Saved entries
=== Begin Enclosure ===
Lemma reset_to_inv u (g g' : unique_resource Res Del u) newv
    (w w' : world Res Del Env) o :
  reset_to T U newv g w = (o, g', w') ->
  get_deleter g' = get_deleter g /\
  exists l, calls w' = calls w ++ l /\
            Forall (fun c => fst c = get_deleter g) l.
Proof.
  unfold reset_to, reset_impl_true, reset_impl_false, try_catch, bind.
  destruct (del_nothrow_invocable T && res_nothrow_assignable T);
    destruct (reset U g w) as [[[[]|e] g1] w1] eqn:R;
    apply reset_inv in R; destruct R as (D1 & C1 & _);
    try (destruct (assign_resource T U newv g1 w1) as [[[[]|x] g3] w3] eqn:A;
         apply assign_resource_inv in A; destruct A as (D2 & C2 & _));
    unfold gets, invoke, throw;
    try match goal with
        | |- context [del_invoke U ?a ?b ?c] =>
            destruct (del_invoke U a b c) as [[?|] ?]
        end;
    intros Q; inversion Q; subst; cbn [calls];
    (split; [congruence|]);
    rewrite ?C2, C1, ?D2, ?D1, <- ?app_assoc;
    eexists; (split; [reflexivity|]);
    destruct (allocated U g); cbn; repeat constructor.
Qed.

(** X15.  [reset()], [release()] and [reset(newValue)] never replace the
    stored deleter, whether they return or throw, and every deleter
    invocation they make is an invocation of that deleter. *)
Theorem deleter_never_replaced
    (u : bool) (g g' : unique_resource Res Del u) (newv : Res)
    (w w' : world Res Del Env) (o : outcome Exn unit) :
  reset U g w = (o, g', w') \/
  release U g w = (o, g', w') \/
  reset_to T U newv g w = (o, g', w') ->
  get_deleter g' = get_deleter g /\
  exists l, calls w' = calls w ++ l /\
            Forall (fun c => fst c = get_deleter g) l.
Proof.
  intros [H|[H|H]].
  - apply reset_inv in H. destruct H as (D & C & _). split; [exact D|].
    eexists. split; [exact C|].
    destruct (allocated U g); repeat constructor.
  - apply release_inv in H. destruct H as (_ & D & ->). split; [exact D|].
    exists []. rewrite app_nil_r. split; [reflexivity|constructor].
  - apply reset_to_inv in H. exact H.
Qed.

(** *** Checked construction, every outcome *)

Lemma construct_cases u res del (w w' : world Res Del Env)
    (o : outcome Exn (unique_resource Res Del u)) :
  noexcept_respected T U ->
  construct T U res del tt w = (o, tt, w') ->
  (exists g, o = Normal g /\ calls w' = calls w /\
     get g = res /\ get_deleter g = del /\
     allocated U g = denotes_allocated U u res) \/
  (exists e, o = Thrown e /\
     calls w' = calls w ++
       (if denotes_allocated U u res then [(del, res)] else [])).
Proof.
  intros NX H. destruct o as [g|e].
  - left. exists g. apply construct_inv in H. intuition.
  - right. exists e. split; [reflexivity|].
    revert H. unfold construct. rewrite data_ctor_unfold.
    destruct (construct_res T U res tt w) as [[[rr|x] []] w1] eqn:R.
    + erewrite resource_holder_3_normal by exact R.
      destruct (construct_res_inv _ _ _ R) as (_ & R1 & R2).
      destruct (R2 _ eq_refl) as [R3 _].
      destruct (construct_del T U del tt w1) as [[[dd|y] []] w2] eqn:D.
      * erewrite deleter_holder_3_normal by exact D. discriminate.
      * destruct (@deleter_holder_3_thrown _ del (fst rr)
                    (denotes_allocated U u res) tt w1 w2 y NX D)
          as (e' & w3 & Q & C & _).
        rewrite Q. intros Q'. replace w' with w3 by congruence.
        rewrite C, R1, R3. reflexivity.
    + destruct (@resource_holder_3_thrown _ res del
                  (denotes_allocated U u res) tt w w1 x NX R)
        as (e' & w3 & Q & C & _).
      rewrite Q. intros Q'. replace w' with w3 by congruence. exact C.
Qed.

(** X16.  [make_unique_resource_checked] never leaks the resource and never
    cleans up an invalid one.  If [res == invalid], no deleter is invoked,
    whether the function returns or throws.  Otherwise either it returns an
    allocated guard that holds [res] and nothing was invoked, or it throws
    after exactly one invocation of [del] on [res].  The function ends the
    program only where it is [noexcept] and [res == invalid], when an
    unallocated guard cannot be built, and then no deleter was invoked
    either. *)
Theorem make_unique_resource_checked_every_outcome
    (res : Res) (invalid : Invalid) (del : Del) (w w' : world Res Del Env)
    (o : outcome Exn (unique_resource Res Del false)) :
  noexcept_respected T U ->
  (make_unique_resource_checked T U res_equal res invalid del tt w
     = Exits (o, tt, w') ->
   if res_equal res invalid then
     calls w' = calls w /\
     (forall g, o = Normal g -> allocated U g = false /\ get_deleter g = del)
   else
     (exists g, o = Normal g /\ calls w' = calls w /\
        allocated U g = true /\ get g = res /\ get_deleter g = del) \/
     (exists e, o = Thrown e /\ calls w' = calls w ++ [(del, res)])) /\
  (make_unique_resource_checked T U res_equal res invalid del tt w
     = Terminates w' ->
   res_equal res invalid = true /\ calls w' = calls w /\
   res_nothrow_constructible T && del_nothrow_constructible T = true).
Proof.
  intros NX.
  assert (DEF : forall o1 w1,
            construct_default_resource T U (u:=false) del tt w = (o1, tt, w1) ->
            calls w1 = calls w /\
            (forall g, o1 = Normal g ->
               allocated U g = false /\ get_deleter g = del)).
  { intros o1 w1 Q. rewrite construct_default_resource_unfold in Q.
    destruct (resource_holder_0 U tt w) as [[[r|e] []] w0] eqn:R;
      destruct (resource_holder_0_inv _ _ R) as (_ & R1 & _).
    - destruct (construct_del T U del tt w0) as [[[dd|e] []] w2] eqn:D;
        destruct (construct_del_inv _ _ _ D) as (_ & D1 & D2);
        inversion Q; subst; (split; [congruence|]);
        intros g Q'; inversion Q'; subst.
      destruct (D2 _ eq_refl) as [D3 _]. cbn. auto.
    - inversion Q; subst. split; [exact R1|].
      intros g Q'; discriminate Q'. }
  unfold make_unique_resource_checked. split; intros H.
  - apply noexcept_if_exits in H.
    destruct (res_equal res invalid); cbn [negb] in H.
    + apply DEF. exact H.
    + apply construct_cases in H; [|exact NX]. cbn in H.
      destruct H as [(g & -> & C & R & D & A)|(e & -> & C)].
      * left. exists g. auto.
      * right. exists e. auto.
  - apply noexcept_if_terminates in H. destruct H as (B & e & [] & H).
    destruct (res_equal res invalid); cbn [negb] in H.
    + apply DEF in H. destruct H as [C _]. auto.
    + apply andb_prop in B. destruct B as [BR BD].
      destruct (@construct_res_nothrow unit res tt w NX BR) as (rr & w1 & R).
      destruct (@construct_del_nothrow unit del tt w1 NX BD) as (dd & w2 & D).
      destruct (@construct_normal false _ _ _ _ _ _ _ R D) as (g & G).
      congruence.
Qed.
=== End Enclosure ===
WHAT THE EXERCISE ASKS
All lines above with "guard" in them should be returned.

TASK RESULT
    allocated guard that holds [res] and nothing was invoked, or it throws
    unallocated guard cannot be built, and then no deleter was invoked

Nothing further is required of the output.